Белинский вскоре знакомится с книгой Фейербаха «Сущность христианства», вызвавшей полный переворот в мировоззрении молодого поколения, а в 1844 году он принимает новейшую боевую декларацию атеизма. Его увлекли знаменитые афоризмы Карла Маркса: «Религия есть опиум народа. Упразднение религии, как иллюзорного счастья народа, есть требование его действительного счастья». Белинский сохранил в своей библиотеке выпуск «Немецко‑французского ежегодника», опубликовавшего эту статью. Незадолго до первой встречи с Достоевским Белинский писал Герцену 26 января 1845 года, вероятно, под непосредственным впечатлением от статьи Маркса «К критике гегелевской философии права», что «в словах “Бог” и “религия”» видит только «тьму, мрак, цепи и кнут». Это проводило резкую демаркационную черту в идейных установках романиста и критика.

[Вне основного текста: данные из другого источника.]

Lemma suffix_of_csv_name (p : DataLoader.Path) (stem : string) :
  DataLoader.name p = stem +:+ ".csv" ->
  DataLoader.suffix p = if String.eqb stem "" then "" else ".csv".
Proof.
  intros Hn. unfold DataLoader.suffix. cbv zeta. rewrite Hn.
  rewrite rfind_dot_csv. rewrite Nat.add_0_l, length_append.
  change (String.length ".csv") with 4%nat.
  destruct stem as [|c stem]; [reflexivity|].
  change (String c stem =? "") with false.
  set (n := String.length (String c stem)).
  assert (Hn0 : (0 < n)%nat) by (unfold n; cbn; lia).
  rewrite (proj2 (Nat.ltb_lt 0 n) Hn0).
  rewrite (proj2 (Nat.ltb_lt n (n + 4 - 1)) ltac:(lia)). cbn [andb].
  replace (n + 4 - n)%nat with (String.length ".csv") by (cbn; lia).
  apply (substring_append (String c stem) ".csv").
Qed.

Lemma parse_saved_as (file_name output_dir : string) :
  output_dir <> "" ->
  match file_name with String "/" _ => False | _ => True end ->
  DataLoader.parse_path (saved_as file_name output_dir)
  = DataLoader.output_path file_name output_dir.
Proof.
  intros Hdir Hrel.
  unfold DataLoader.output_path, saved_as. cbv zeta. fold (saved_name file_name).
  assert (Hfn : match saved_name file_name with String "/" _ => False | _ => True end).
  { unfold saved_name. destruct (negb (DataLoader.endswith file_name ".csv"));
      [|exact Hrel].
    destruct file_name as [|c f]; [exact I|exact Hrel]. }
  set (fn := saved_name file_name) in *.
  unfold DataLoader.joinpath. cbv zeta.
  assert (Habs : DataLoader.absolute (DataLoader.parse_path fn) = false).
  { unfold DataLoader.parse_path. cbn [DataLoader.absolute].
    destruct fn as [|c f]; [reflexivity|].
    destruct (Ascii.ascii_dec c "/") as [->|Hc]; [contradiction|].
    destruct c as [[] [] [] [] [] [] [] []]; try reflexivity. contradiction. }
  rewrite Habs. unfold DataLoader.parse_path.
  cbn [DataLoader.absolute DataLoader.parts].
  rewrite split_app_sep, List.filter_app. f_equal.
  destruct output_dir as [|c d]; [congruence|]. reflexivity.
Qed.

(** X20.  The file [save_processed_data] writes (with [to_csv], once
    the directory is made) is named after
    [file_name], with [.csv] added unless it ends so already.  Unless
    the name after the last [/] is empty or just ['.csv'], the written
    path has the extension [.csv], and both loaders, given the directory
    and the name as one path, read that very path with the CSV reader.
    A name that is empty or just ['.csv'] is written as the hidden file
    ['.csv'], which has no extension: the loaders refuse it with the
    unsupported-format [ValueError]. *)
Theorem saved_file_loads_as_csv
    (read_csv read_excel : DataLoader.Path -> result DataFrame)
    (mkdir : DataLoader.Path -> result unit)
    (to_csv : DataFrame -> DataLoader.Path -> result unit)
    (df : DataFrame) (file_name output_dir : string) :
  let p := DataLoader.output_path file_name output_dir in
  let hidden := base_name file_name = "" \/ base_name file_name = ".csv" in
  (mkdir (DataLoader.parse_path output_dir) = Ok tt ->
   DataLoader.save_processed_data mkdir to_csv df file_name output_dir = to_csv df p) /\
  (exists stem, DataLoader.name p = stem +:+ ".csv") /\
  (DataLoader.name p = ".csv" <-> hidden) /\
  (~ hidden -> DataLoader.suffix p = ".csv") /\
  (hidden -> DataLoader.suffix p = "") /\
  (output_dir <> "" ->
   match file_name with String "/" _ => False | _ => True end ->
   DataLoader.parse_path (saved_as file_name output_dir) = p /\
   (~ hidden ->
    DataLoader.load_enrolment_data read_csv read_excel (saved_as file_name output_dir)
    = read_csv p /\
    DataLoader.load_update_data read_csv read_excel (saved_as file_name output_dir)
    = read_csv p) /\
   (hidden ->
    DataLoader.load_enrolment_data read_csv read_excel (saved_as file_name output_dir)
    = Raise (ValueError "Unsupported file format: ") /\
    DataLoader.load_update_data read_csv read_excel (saved_as file_name output_dir)
    = Raise (ValueError "Unsupported file format: "))).
Proof.
  intros p hidden.
  destruct (saved_name_base file_name) as (stem & Hb & Hstem).
  assert (Hname : DataLoader.name p = stem +:+ ".csv").
  { unfold p. rewrite name_output_path. exact Hb. }
  pose proof (suffix_of_csv_name p stem Hname) as Hsuf.
  assert (Hhid : DataLoader.name p = ".csv" <-> hidden).
  { unfold hidden. rewrite <- Hstem, Hname. split.
    - intros H. destruct stem as [|c s]; [reflexivity|]. exfalso.
      assert (Hl : String.length (String c s +:+ ".csv") = 4%nat) by (rewrite H; reflexivity).
      rewrite length_append in Hl. cbn in Hl. lia.
    - intros ->. reflexivity. }
  assert (Hyes : ~ hidden -> DataLoader.suffix p = ".csv").
  { intros Hn. rewrite Hsuf. destruct (String.eqb_spec stem "") as [E|E]; [|reflexivity].
    exfalso. apply Hn. apply Hstem. exact E. }
  assert (Hno : hidden -> DataLoader.suffix p = "").
  { intros Hh. rewrite Hsuf. apply Hstem in Hh. rewrite Hh. reflexivity. }
  split.
  { intros Hmk. unfold DataLoader.save_processed_data. rewrite Hmk. cbn [rbind].
    fold p. destruct (to_csv df p) as [[]|e]; reflexivity. }
  split; [exists stem; exact Hname|]. split; [exact Hhid|].
  split; [exact Hyes|]. split; [exact Hno|].
  intros Hdir Hrel. pose proof (parse_saved_as file_name output_dir Hdir Hrel) as Hp.
  fold p in Hp. split; [exact Hp|].
  rewrite load_update_dispatch, load_dispatch. cbv zeta. rewrite Hp. split.
  - intros Hn. rewrite (Hyes Hn). split; reflexivity.
  - intros Hh. rewrite (Hno Hh). split; reflexivity.
Qed.

(** ** Outliers *)

Lemma insert_Q_sorted (x : Q) (l : list Q) :
  StronglySorted Qle l -> StronglySorted Qle (insert_Q x l).
Proof.
  induction 1 as [|y l Hl IH Hy]; cbn [insert_Q].
  - constructor; [constructor|constructor].
  - destruct (Qle_bool x y) eqn:E.
    + apply Qle_bool_iff in E. constructor; [constructor; assumption|].
      constructor; [exact E|].
      apply List.Forall_forall. intros z Hz.
      apply Qle_trans with y; [exact E|].
      exact (proj1 (List.Forall_forall _ _) Hy z Hz).
    + apply Qle_bool_false_iff in E. constructor; [exact IH|].
      apply List.Forall_forall. intros z Hz. apply In_insert_Q in Hz.
      destruct Hz as [->|Hz]; [lra|].
      exact (proj1 (List.Forall_forall _ _) Hy z Hz).
Qed.

Lemma sort_Q_sorted (l : list Q) : StronglySorted Qle (sort_Q l).
Proof.
  unfold sort_Q. induction l as [|x l IH]; cbn [fold_right]; [constructor|].
  apply insert_Q_sorted. exact IH.
Qed.

Lemma sorted_nth_le (xs : list Q) (i j : nat) :
  StronglySorted Qle xs -> (i <= j)%nat -> (j < length xs)%nat ->
  nth i xs 0 <= nth j xs 0.
Proof.
  intros Hs. revert i j. induction Hs as [|x xs Hxs IH Hx]; intros i j Hij Hj.
  - cbn in Hj. lia.
  - destruct j as [|j].
    + assert (i = 0%nat) as -> by lia. apply Qle_refl.
    + destruct i as [|i].
      * cbn [nth]. apply (proj1 (List.Forall_forall _ _) Hx). apply nth_In.
        cbn in Hj. lia.
      * cbn [nth]. apply IH; [lia|]. cbn in Hj. lia.
Qed.

Lemma floor_frac (pos : Q) :
  0 <= pos - inject_Z (Qfloor pos) /\ pos - inject_Z (Qfloor pos) < 1.
Proof.
  pose proof (Qfloor_le pos). pose proof (Qlt_floor pos) as H1.
  rewrite inject_Z_plus in H1. change (inject_Z 1) with 1 in H1. lra.
Qed.

Lemma interpolate_bounds (xs : list Q) (pos : Q) :
  StronglySorted Qle xs -> 0 <= pos ->
  pos <= inject_Z (Z.of_nat (length xs - 1)) -> xs <> [] ->
  let lo := Z.to_nat (Qfloor pos) in
  (lo < length xs)%nat /\
  nth lo xs 0 <= interpolate xs pos /\
  ((S lo < length xs)%nat -> interpolate xs pos <= nth (S lo) xs 0) /\
  (~ (S lo < length xs)%nat -> interpolate xs pos == nth lo xs 0).
Proof.
  intros Hs H0 Hn Hne lo.
  assert (Hlen : (0 < length xs)%nat) by (destruct xs; [congruence|cbn; lia]).
  destruct (floor_frac pos) as [Hf0 Hf1].
  assert (Hfl0 : (0 <= Qfloor pos)%Z).
  { change 0%Z with (Qfloor 0). apply Qfloor_resp_le. exact H0. }
  assert (Hfln : (Qfloor pos <= Z.of_nat (length xs - 1))%Z).
  { rewrite <- (Qfloor_Z (Z.of_nat (length xs - 1))). apply Qfloor_resp_le. exact Hn. }
  assert (Hlo : (lo < length xs)%nat) by (unfold lo; lia).
  assert (Hloz : inject_Z (Z.of_nat lo) == inject_Z (Qfloor pos)).
  { unfold lo. rewrite Z2Nat.id by exact Hfl0. reflexivity. }
  split; [exact Hlo|]. unfold interpolate. fold lo.
  destruct (Nat.lt_ge_cases (S lo) (length xs)) as [Hin|Hout].
  - pose proof (sorted_nth_le xs lo (S lo) Hs ltac:(lia) Hin) as Hle.
    set (a := nth lo xs 0) in *. set (b := nth (S lo) xs 0) in *.
    set (f := pos - inject_Z (Qfloor pos)) in *.
    split; [nra|]. split; [intros _; nra|]. intros H. contradiction.
  - assert (Hfrac : pos - inject_Z (Qfloor pos) == 0).
    { assert (Hlast : lo = (length xs - 1)%nat) by lia.
      assert (Hp : inject_Z (Qfloor pos) == inject_Z (Z.of_nat (length xs - 1))).
      { rewrite <- Hloz, Hlast. reflexivity. }
      lra. }
    rewrite Hfrac. split; [lra|]. split; [intros H; lia|]. intros _. lra.
Qed.

Lemma quantile_interpolate (v : list float) (q : Q) :
  somes v <> [] ->
  Analyzer.quantile v q
  = Some (interpolate (sort_Q (somes v))
            (inject_Z (Z.of_nat (length (sort_Q (somes v)) - 1)) * q)).
Proof.
  intros Hne. unfold Analyzer.quantile. cbv zeta.
  destruct (sort_Q (somes v)) as [|x xs] eqn:E; [|reflexivity].
  exfalso. apply Hne. apply length_zero_iff_nil.
  rewrite <- (length_sort_Q (somes v)), E. reflexivity.
Qed.

Lemma quantile_None (v : list float) (q : Q) :
  somes v = [] -> Analyzer.quantile v q = None.
Proof. intros E. unfold Analyzer.quantile. rewrite E. reflexivity. Qed.

Lemma percentage_range (k n : nat) :
  (k <= n)%nat -> n <> 0%nat ->
  0 <= inject_Z (Z.of_nat k) / inject_Z (Z.of_nat n) * 100 /\
  inject_Z (Z.of_nat k) / inject_Z (Z.of_nat n) * 100 <= 100.
Proof.
  intros Hk Hn.
  assert (H0 : 0 <= inject_Z (Z.of_nat k)).
  { change 0 with (inject_Z 0). rewrite <- Zle_Qle. lia. }
  assert (H1 : inject_Z (Z.of_nat k) <= inject_Z (Z.of_nat n)).
  { rewrite <- Zle_Qle. lia. }
  assert (H2 : 0 < inject_Z (Z.of_nat n)).
  { change 0 with (inject_Z 0). rewrite <- Zlt_Qlt. lia. }
  set (a := inject_Z (Z.of_nat k)) in *. set (b := inject_Z (Z.of_nat n)) in *.
  assert (Ha : 0 <= a / b) by (apply Qle_shift_div_l; lra).
  assert (Hb : a / b <= 1) by (apply Qle_shift_div_r; lra).
  split; lra.
Qed.

Lemma names_select_rows (mask : list bool) (df : DataFrame) :
  column_names (select_rows mask df) = column_names df.
Proof.
  unfold column_names, select_rows. cbn [columns]. rewrite map_map. reflexivity.
Qed.

Lemma count_true_all_false {A} (f : A -> bool) (l : list A) :
  (forall a, In a l -> f a = false) -> count_true (map f l) = 0%nat.
Proof.
  induction l as [|a l IH]; intros H; [reflexivity|]. cbn [map].
  rewrite count_true_cons, (H a (or_introl eq_refl)), IH; [reflexivity|].
  intros b Hb. apply H. right. exact Hb.
Qed.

В «Дневнике писателя» 1873 года приведен один из их интереснейших споров. Возражая Достоевскому, Белинский выступал с резкой критикой христианства, направляя с обычной меткостью огонь своих аргументов против главных оплотов враждебного учения.

«– Да знаете ли вы, что нельзя насчитывать грехи человеку и обременять его долгами и подставными ланитами, когда общество так подло устроено, что человеку невозможно не делать злодейств, когда он экономически приведен к злодейству, и что нелепо и жестоко требовать с человека того, чего уже по законам природы не может он выполнить, если б даже хотел…

В этот вечер мы были не одни, присутствовал один из друзей Белинского, которого он весьма уважал и во многом слушался; был тоже один молоденький начинающий литератор, заслуживший потом известность в литературе.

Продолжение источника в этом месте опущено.